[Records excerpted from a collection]
┌──

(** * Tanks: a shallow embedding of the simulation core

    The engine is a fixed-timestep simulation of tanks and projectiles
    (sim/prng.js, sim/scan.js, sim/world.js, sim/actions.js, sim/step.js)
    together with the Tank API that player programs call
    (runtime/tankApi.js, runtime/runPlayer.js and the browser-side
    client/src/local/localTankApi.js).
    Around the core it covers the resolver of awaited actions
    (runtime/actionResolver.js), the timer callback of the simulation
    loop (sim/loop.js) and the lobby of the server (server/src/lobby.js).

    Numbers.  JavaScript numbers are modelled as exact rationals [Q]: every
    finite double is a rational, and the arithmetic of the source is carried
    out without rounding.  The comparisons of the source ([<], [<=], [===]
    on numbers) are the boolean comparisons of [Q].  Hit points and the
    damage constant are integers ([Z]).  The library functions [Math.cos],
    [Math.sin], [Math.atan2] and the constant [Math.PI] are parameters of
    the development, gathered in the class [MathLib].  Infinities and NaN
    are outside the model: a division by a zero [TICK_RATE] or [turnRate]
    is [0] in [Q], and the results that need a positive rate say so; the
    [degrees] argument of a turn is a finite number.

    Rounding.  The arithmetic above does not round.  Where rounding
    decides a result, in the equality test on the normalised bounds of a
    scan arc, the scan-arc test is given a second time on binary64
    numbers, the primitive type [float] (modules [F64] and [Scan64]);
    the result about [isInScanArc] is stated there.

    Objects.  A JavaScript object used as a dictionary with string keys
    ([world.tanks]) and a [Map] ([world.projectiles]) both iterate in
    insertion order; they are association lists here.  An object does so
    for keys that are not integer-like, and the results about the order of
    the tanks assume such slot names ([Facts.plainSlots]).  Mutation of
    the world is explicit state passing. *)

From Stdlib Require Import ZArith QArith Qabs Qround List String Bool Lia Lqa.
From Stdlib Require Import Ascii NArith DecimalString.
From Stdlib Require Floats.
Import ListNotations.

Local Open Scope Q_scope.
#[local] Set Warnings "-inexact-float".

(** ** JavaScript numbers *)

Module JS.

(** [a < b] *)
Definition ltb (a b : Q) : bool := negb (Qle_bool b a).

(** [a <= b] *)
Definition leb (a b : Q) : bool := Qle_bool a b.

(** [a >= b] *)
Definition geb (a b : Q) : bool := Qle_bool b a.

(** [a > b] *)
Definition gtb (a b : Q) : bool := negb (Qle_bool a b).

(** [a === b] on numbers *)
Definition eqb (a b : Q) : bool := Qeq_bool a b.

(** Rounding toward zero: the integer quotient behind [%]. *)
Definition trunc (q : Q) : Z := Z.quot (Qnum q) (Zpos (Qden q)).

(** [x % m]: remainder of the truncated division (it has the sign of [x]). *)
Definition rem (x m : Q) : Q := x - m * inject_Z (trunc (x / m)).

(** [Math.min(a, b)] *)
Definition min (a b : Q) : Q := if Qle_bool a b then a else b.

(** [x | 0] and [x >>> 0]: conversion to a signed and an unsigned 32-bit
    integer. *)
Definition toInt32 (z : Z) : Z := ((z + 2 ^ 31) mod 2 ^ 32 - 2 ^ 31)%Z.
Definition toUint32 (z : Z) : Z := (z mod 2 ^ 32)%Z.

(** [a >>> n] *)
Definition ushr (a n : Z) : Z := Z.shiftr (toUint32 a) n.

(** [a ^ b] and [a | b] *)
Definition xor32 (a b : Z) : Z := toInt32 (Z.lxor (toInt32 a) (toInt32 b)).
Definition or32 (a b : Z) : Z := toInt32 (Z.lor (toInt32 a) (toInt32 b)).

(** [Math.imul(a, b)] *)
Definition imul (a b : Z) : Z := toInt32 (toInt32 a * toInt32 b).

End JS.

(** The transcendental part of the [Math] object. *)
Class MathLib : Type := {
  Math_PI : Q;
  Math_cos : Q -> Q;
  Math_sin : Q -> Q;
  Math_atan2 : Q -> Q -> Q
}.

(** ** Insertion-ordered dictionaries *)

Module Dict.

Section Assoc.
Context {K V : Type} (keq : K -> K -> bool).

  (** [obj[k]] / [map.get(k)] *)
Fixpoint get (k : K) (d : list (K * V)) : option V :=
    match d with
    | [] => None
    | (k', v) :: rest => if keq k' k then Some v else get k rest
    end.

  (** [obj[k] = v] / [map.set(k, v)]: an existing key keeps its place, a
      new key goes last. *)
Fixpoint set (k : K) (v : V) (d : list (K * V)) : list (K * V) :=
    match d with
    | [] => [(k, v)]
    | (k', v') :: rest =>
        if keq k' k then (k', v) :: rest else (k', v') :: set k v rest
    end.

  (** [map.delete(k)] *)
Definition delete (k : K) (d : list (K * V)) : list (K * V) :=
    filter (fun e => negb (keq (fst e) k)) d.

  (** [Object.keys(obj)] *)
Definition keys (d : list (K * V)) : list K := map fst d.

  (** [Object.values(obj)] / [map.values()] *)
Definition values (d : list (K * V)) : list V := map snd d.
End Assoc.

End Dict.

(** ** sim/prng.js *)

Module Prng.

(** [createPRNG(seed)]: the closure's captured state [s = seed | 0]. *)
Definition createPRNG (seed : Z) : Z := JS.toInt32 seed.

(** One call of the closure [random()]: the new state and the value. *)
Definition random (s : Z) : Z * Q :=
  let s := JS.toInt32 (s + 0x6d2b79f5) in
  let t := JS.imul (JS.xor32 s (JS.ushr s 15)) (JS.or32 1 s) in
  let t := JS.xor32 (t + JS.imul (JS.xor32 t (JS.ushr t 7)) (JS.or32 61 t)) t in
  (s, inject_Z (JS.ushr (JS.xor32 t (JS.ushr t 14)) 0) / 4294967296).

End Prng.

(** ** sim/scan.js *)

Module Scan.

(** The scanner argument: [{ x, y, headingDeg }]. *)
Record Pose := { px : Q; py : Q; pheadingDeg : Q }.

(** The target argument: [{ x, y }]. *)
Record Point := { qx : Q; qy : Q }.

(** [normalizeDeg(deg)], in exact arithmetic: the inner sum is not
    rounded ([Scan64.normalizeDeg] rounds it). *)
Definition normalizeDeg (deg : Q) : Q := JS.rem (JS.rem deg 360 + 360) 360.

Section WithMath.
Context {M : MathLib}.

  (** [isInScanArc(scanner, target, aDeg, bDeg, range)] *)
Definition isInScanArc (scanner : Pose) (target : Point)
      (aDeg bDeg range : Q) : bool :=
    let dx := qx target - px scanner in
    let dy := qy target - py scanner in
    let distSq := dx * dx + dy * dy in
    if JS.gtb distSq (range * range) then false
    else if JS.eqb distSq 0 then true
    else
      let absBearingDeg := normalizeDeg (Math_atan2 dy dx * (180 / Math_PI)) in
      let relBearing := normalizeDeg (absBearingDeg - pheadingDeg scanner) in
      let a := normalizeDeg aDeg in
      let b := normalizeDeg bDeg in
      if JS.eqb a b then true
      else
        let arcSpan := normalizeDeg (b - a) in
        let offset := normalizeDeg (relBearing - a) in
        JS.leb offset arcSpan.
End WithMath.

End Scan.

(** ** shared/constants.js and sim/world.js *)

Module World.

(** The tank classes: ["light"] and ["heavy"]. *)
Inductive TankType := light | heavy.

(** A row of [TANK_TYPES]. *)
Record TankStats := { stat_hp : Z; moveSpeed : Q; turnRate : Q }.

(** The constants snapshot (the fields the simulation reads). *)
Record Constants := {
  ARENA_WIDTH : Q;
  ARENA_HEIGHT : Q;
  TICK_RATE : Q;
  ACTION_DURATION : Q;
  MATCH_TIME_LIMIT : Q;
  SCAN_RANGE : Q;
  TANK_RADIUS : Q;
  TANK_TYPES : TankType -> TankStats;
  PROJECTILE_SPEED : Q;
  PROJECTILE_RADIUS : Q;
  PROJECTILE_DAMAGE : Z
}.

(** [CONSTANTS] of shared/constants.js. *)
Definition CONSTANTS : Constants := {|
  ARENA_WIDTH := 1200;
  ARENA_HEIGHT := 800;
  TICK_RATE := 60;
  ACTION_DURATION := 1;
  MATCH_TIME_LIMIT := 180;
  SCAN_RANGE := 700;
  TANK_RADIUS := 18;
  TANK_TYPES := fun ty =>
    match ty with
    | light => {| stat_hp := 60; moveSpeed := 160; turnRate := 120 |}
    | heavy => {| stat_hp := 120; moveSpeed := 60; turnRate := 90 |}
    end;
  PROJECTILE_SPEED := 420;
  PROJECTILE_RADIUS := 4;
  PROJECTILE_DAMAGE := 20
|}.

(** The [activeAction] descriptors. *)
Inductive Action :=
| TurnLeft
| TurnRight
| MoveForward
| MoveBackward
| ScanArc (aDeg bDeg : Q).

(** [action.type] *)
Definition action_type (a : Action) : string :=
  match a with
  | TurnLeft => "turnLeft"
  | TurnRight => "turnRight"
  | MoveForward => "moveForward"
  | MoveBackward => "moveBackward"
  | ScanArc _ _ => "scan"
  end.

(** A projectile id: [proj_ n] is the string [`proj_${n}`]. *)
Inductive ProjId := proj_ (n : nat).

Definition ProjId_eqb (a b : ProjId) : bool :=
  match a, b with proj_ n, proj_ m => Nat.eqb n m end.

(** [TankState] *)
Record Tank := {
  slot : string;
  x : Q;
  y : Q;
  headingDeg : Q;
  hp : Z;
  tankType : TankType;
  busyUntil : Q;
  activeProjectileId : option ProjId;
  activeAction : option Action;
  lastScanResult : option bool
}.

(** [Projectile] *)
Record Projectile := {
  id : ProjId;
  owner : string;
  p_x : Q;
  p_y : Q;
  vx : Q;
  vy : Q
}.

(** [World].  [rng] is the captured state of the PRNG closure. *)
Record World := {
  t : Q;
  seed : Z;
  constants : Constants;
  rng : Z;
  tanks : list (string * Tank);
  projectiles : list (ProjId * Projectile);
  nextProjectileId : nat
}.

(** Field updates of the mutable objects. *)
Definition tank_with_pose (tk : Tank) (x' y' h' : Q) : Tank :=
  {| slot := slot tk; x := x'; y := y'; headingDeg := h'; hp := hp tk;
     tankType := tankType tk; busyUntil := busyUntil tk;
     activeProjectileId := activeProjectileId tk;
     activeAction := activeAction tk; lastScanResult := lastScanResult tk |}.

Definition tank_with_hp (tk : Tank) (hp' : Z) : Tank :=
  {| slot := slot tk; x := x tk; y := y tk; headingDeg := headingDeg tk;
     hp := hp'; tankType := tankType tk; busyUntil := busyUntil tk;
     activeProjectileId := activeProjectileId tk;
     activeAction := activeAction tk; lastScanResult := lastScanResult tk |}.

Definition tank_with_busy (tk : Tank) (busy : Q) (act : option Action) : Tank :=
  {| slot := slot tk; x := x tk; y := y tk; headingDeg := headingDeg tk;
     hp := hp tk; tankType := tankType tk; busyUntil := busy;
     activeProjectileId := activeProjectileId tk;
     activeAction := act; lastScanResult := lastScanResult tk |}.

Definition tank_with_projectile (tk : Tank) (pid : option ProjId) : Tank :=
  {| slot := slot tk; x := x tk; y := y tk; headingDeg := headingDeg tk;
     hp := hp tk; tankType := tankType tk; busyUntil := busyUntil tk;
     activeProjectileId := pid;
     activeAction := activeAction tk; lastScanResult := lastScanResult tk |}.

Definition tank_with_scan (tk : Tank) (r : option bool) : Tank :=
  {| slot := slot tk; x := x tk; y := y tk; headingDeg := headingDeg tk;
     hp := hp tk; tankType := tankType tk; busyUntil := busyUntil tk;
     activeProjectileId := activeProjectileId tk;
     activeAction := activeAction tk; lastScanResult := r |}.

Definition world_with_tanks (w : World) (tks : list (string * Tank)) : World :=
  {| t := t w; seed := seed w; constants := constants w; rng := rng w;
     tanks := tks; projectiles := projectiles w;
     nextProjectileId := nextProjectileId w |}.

└──

> What to work on: Return the entries above unchanged, starting at the first line and stopping after the line with "finite double is".

> Response to the task:
(** * Tanks: a shallow embedding of the simulation core

    The engine is a fixed-timestep simulation of tanks and projectiles
    (sim/prng.js, sim/scan.js, sim/world.js, sim/actions.js, sim/step.js)
    together with the Tank API that player programs call
    (runtime/tankApi.js, runtime/runPlayer.js and the browser-side
    client/src/local/localTankApi.js).
    Around the core it covers the resolver of awaited actions
    (runtime/actionResolver.js), the timer callback of the simulation
    loop (sim/loop.js) and the lobby of the server (server/src/lobby.js).

    Numbers.  JavaScript numbers are modelled as exact rationals [Q]: every
    finite double is a rational, and the arithmetic of the source is carried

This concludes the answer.